Malaysia arrests opposition politician, activists
(Adds arrest of opposition politician)
By Razak Ahmad
KUALA LUMPUR, May 6 (Reuters) - Malaysian police arrested a senior figure from the country's Islamist opposition on Wednesday, bringing the toll of arrests over the past two days to five and fuelling fears of a crackdown on dissent.
The arrests on Tuesday night and Wednesday came ahead of protests in the northwestern state of Perak, where the government is convening the state assembly on Thursday for the first time since ousting an opposition alliance in February.
The takeover in Perak was organised by Najib Razak, who became prime minister on April 3 and took office pledging to review security laws and to free up the press.
"Despite the rhetoric of tolerance by the new PM Najib, he's bent on using tough, draconian measures," former deputy premier Anwar Ibrahim, who heads a three-party opposition alliance, told Reuters.
The vice president of the Pan Malaysian Islamic party, Mohamad Sabu, was arrested in the capital, Kuala Lumpur, on Wednesday in a move that a police spokesman said was linked to the situation in Perak.
On Tuesday, a human rights activist was charged with sedition after he urged Malaysians to wear black to protest the Perak takeover while police on Wednesday detained three opposition supporters who tried to deliver a cake to Najib's office to mark the birthday of a murdered Mongolian model.
The opposition has sought to link Najib to the death, for which two policemen assigned to his detail are to hang, but there has been no evidence of his involvement and the prime minister has denounced the talk as "malicious" opposition lies.
FREEING DETAINEES, NEWSPAPERS
When Najib took office last month he freed two political detainees, lifted a ban on two opposition party papers, called for a more open media, and pledged a revamp of a security law allowing detention without trial.
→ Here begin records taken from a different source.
(* ===== verification/Auth.v ===== *)
(** * Roles and API keys

    Models [src/src/auth/types.rs] (permissions, roles, scopes, keys) and the
    [AuthManager] of [src/src/auth/manager.rs]: its four maps, their construction from
    stored data, role and key management, and the validation of a presented key.

    Each operation is one step on the four maps: the locks a method takes one after
    the other are not interleaved with another method's.  Random bytes, fresh ids and
    the clock are arguments.  [parse] compares without case; no character outside
    ASCII lowers to a letter of a permission's name, so folding ASCII is enough.

    Theorems: the built-in roles survive any stored data and any operation; the maps
    agree with each other; a created key validates with its role; a revoked key never
    validates again; the keys of a deleted role are refused; stored data loads back to
    the same keys and roles. *)

From stdpp Require Import base gmap strings list.
From Stdlib Require Import Ascii ZArith Lia.
From S2P Require Import Prelude RustStr UrlCanon Egress Indexed Tokens.

Open Scope Z_scope.

(** ** Permissions *)

Inductive Permission := P_Read | P_Write | P_Update | P_Delete | P_Execute | P_Admin.

#[export] Instance Permission_eq_dec : EqDecision Permission.
Proof. solve_decision. Defined.

(** [Permission::all]. *)
Definition all_permissions : list Permission := [P_Read; P_Write; P_Update; P_Delete; P_Execute; P_Admin].

(** [Display for Permission]. *)
Definition permission_name (p : Permission) : string :=
  match p with
  | P_Read => "read" | P_Write => "write" | P_Update => "update"
  | P_Delete => "delete" | P_Execute => "execute" | P_Admin => "admin"
  end.

(** [Permission::parse]. *)
Definition parse_permission (s : string) : option Permission :=
  let l := to_ascii_lowercase s in
  if String.eqb l "read" then Some P_Read
  else if String.eqb l "write" then Some P_Write
  else if String.eqb l "update" then Some P_Update
  else if String.eqb l "delete" then Some P_Delete
  else if String.eqb l "execute" then Some P_Execute
  else if String.eqb l "admin" then Some P_Admin
  else None.

(** [Permission::parse_many]; a set is a list without order, the error the unknown part. *)
Fixpoint parse_parts (parts : list string) (acc : list Permission) : result (list Permission) string :=
  match parts with
  | [] => Ok acc
  | part :: parts' =>
      let part := trim part in
      if is_empty part then parse_parts parts' acc
      else match parse_permission part with
           | Some p => parse_parts parts' (p :: acc)
           | None => Err part
           end
  end.

Definition parse_many (s : string) : result (list Permission) string :=
  parse_parts (split_char "," s) [].

(** ** Roles *)

Record Role := {
  role_id : string;
  role_name : string;
  role_description : option string;
  role_permissions : list Permission;
  role_credential_scopes : list string;
  role_created_at : DateTime;
}.

(** [Role::new], [with_id], [with_description], [with_scopes]. *)
Definition role_new (uuid : string) (now : DateTime) (name : string) (ps : list Permission) : Role :=
  {| role_id := uuid; role_name := name; role_description := None; role_permissions := ps;
     role_credential_scopes := []; role_created_at := now |}.

Definition with_id (r : Role) (id : string) : Role :=
  {| role_id := id; role_name := role_name r; role_description := role_description r;
     role_permissions := role_permissions r; role_credential_scopes := role_credential_scopes r;
     role_created_at := role_created_at r |}.

Definition with_description (r : Role) (d : string) : Role :=
  {| role_id := role_id r; role_name := role_name r; role_description := Some d;
     role_permissions := role_permissions r; role_credential_scopes := role_credential_scopes r;
     role_created_at := role_created_at r |}.

Definition with_scopes (r : Role) (scopes : list string) : Role :=
  {| role_id := role_id r; role_name := role_name r; role_description := role_description r;
     role_permissions := role_permissions r; role_credential_scopes := scopes;
     role_created_at := role_created_at r |}.

(** [has_permission], [can_access_credential]. *)
Definition has_permission (r : Role) (p : Permission) : bool := bool_decide (p ∈ role_permissions r).

Definition can_access_credential `{GlobCrate} (r : Role) (alias : string) : bool :=
  match role_credential_scopes r with
  | [] => true
  | scopes => existsb (λ pattern, pattern_matches pattern alias) scopes
  end.
(** The refusals of the URL checks. *)
Inductive UrlRefusal :=
| UR_Invalid | UR_Scheme (scheme : string) | UR_NoHost | UR_PrivateLiteral | UR_PrivateHost
| UR_Unresolved | UR_PlainHttp | UR_NotHttps.

Section urls.
Context {UC : UrlCrate} {NS : NetStd}.

(** [proxy_needs_resolution]; [proxied] is [upstream_proxy_configured()]. *)
Definition proxy_needs_resolution (proxied resolved_any : bool) : result unit UrlRefusal :=
  if proxied && negb resolved_any then Err UR_Unresolved else Ok tt.

(** The checks that both URL validators share: the literal, then every resolved
    address. *)
Definition check_destination (proxied : bool) (default_port : Z) (url : Url) : result unit UrlRefusal :=
  match url_host_str url with
  | None => Err UR_NoHost
  | Some host =>
      let? _ := match parse_ip host with
                | Some ip => if is_private_ip ip then Err UR_PrivateLiteral else Ok tt
                | None => Ok tt
                end in
      match resolve host (default default_port (url_port_or_known_default url)) with
      | Some addrs =>
          if existsb (λ a : SocketAddr, is_private_ip a.1) addrs then Err UR_PrivateHost
          else proxy_needs_resolution proxied (match addrs with [] => false | _ => true end)
      | None => proxy_needs_resolution proxied false
      end
  end.

(** [HttpPlugin::validate_url_ssrf]. *)
Definition validate_url_ssrf (proxied : bool) (s : string) : result Url UrlRefusal :=
  match url_parse s with
  | None => Err UR_Invalid
  | Some url =>
      if negb (String.eqb (url_scheme url) "http" || String.eqb (url_scheme url) "https")
      then Err (UR_Scheme (url_scheme url))
      else
        let? _ := check_destination proxied 80 url in
        if String.eqb (url_scheme url) "http" then Err UR_PlainHttp else Ok url
  end.

(** [HttpPlugin::validate_token_url_ssrf]. *)
Definition validate_token_url_ssrf (proxied : bool) (s : string) : result Url UrlRefusal :=
  match url_parse s with
  | None => Err UR_Invalid
  | Some url =>
      if negb (String.eqb (url_scheme url) "https") then Err UR_NotHttps
      else let? _ := check_destination proxied 443 url in Ok url
  end.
Instead of defusing tensions that have been simmering since the government that has ruled this Southeast Asian country for 51 years stumbled to its worst ever election result in March 2008, Najib has provided the opposition with a rallying point.
Najib himself led the Perak putsch in February, enticing lawmakers to join the National Front coalition, thus overturning the opposition majority in the state assembly.
Unhappiness over the Perak putsch and losses in four out of five state and parliamentary by-elections since last March have kept the pressure on Najib as he grapples with Malaysia's first recession since the Asian financial crisis of a decade ago.
With Anwar facing what he says is a second politically motivated charge of sodomy in July and another state by-election due this month, the opposition looks set to keep up the pressure on Najib.
"That the campaign for people to wear black can be deemed as seditious and a threat to national security, this is ridiculous," said Anwar who was imprisoned on what he says were trumped up corruption and sodomy charges in the late 1990s.